EXERCISE GOAL>
What lines of the data below include the word "true"? Report them by copying each.

THE RECORDS>
Definition ROOT_ORCHESTRATOR_WORKSPACE : string := "orchestrator".
Definition open_orchestrator_message_form (app : App) : App :=
  (close_overlay app) <| create_task_form := None |> <| pending_task_create := None |>
    <| pending_orchestrator_message := None |> <| orchestrator_message_form := Some message_form_new |>
    <| quick_notice := None |>.
Definition cancel_orchestrator_message_form (clk : Clock) (app : App) : App :=
  set_notice clk "message cancelled" false
    (app <| orchestrator_message_form := None |> <| pending_orchestrator_message := None |>).
Definition submit_orchestrator_message_form (clk : Clock) (app : App) : App :=
  match orchestrator_message_form app with
  | None => app
  | Some form =>
      match validate_orchestrator_message_form form with
      | Ok message =>
          set_notice clk ("sending message to " +:+ ROOT_ORCHESTRATOR_WORKSPACE +:+ "...") false
            (app <| orchestrator_message_form := Some (form <| mf_error := None |> <| mf_submitting := true |>) |>
                 <| pending_orchestrator_message := Some message |>)
      | Err error =>
          set_notice clk error true
            (app <| orchestrator_message_form := Some (form <| mf_error := Some error |>) |>)
      end
  end.

(** *** Notices *)

Definition set_refresh_notice (source : RefreshNoticeSource) (text : string) (app : App) : App :=
  app <| notice := Some (mkRefreshNotice source text) |>.
Definition clear_refresh_notice (source : RefreshNoticeSource) (app : App) : App :=
  match notice app with
  | Some n => if bool_decide (rn_source n = source) then app <| notice := None |> else app
  | None => app
  end.
Definition expire_notice (clk : Clock) (app : App) : App :=
  match quick_notice app with
  | Some n => if (no_expires_at n <=? instant_now clk)%Z then app <| quick_notice := None |> else app
  | None => app
  end.

(** ** What drawing changes (render.rs: [draw_stream], [apply_tail_detail_scroll])

    [max_scroll] is the number of rows above the last page. *)
Definition draw_stream_scroll (max_scroll : Z) (app : App) : App :=
  if stream_follow_tail app then app <| stream_cursor := max_scroll |>
  else
    let index := clamp max_scroll (stream_cursor app) in
    (app <| stream_cursor := index |>)
      <| stream_follow_tail := (index =? max_scroll)%Z |>.
Definition apply_tail_detail_scroll (max_scroll : Z) (app : App) : App :=
  if agent_detail_follow_tail app then app <| detail_scroll := max_scroll |>
  else
    let index := clamp max_scroll (detail_scroll app) in
    (app <| detail_scroll := index |>)
      <| agent_detail_follow_tail := (index =? max_scroll)%Z |>.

ANSWER TO THE PROBLEM>
            (app <| orchestrator_message_form := Some (form <| mf_error := None |> <| mf_submitting := true |>) |>
          set_notice clk error true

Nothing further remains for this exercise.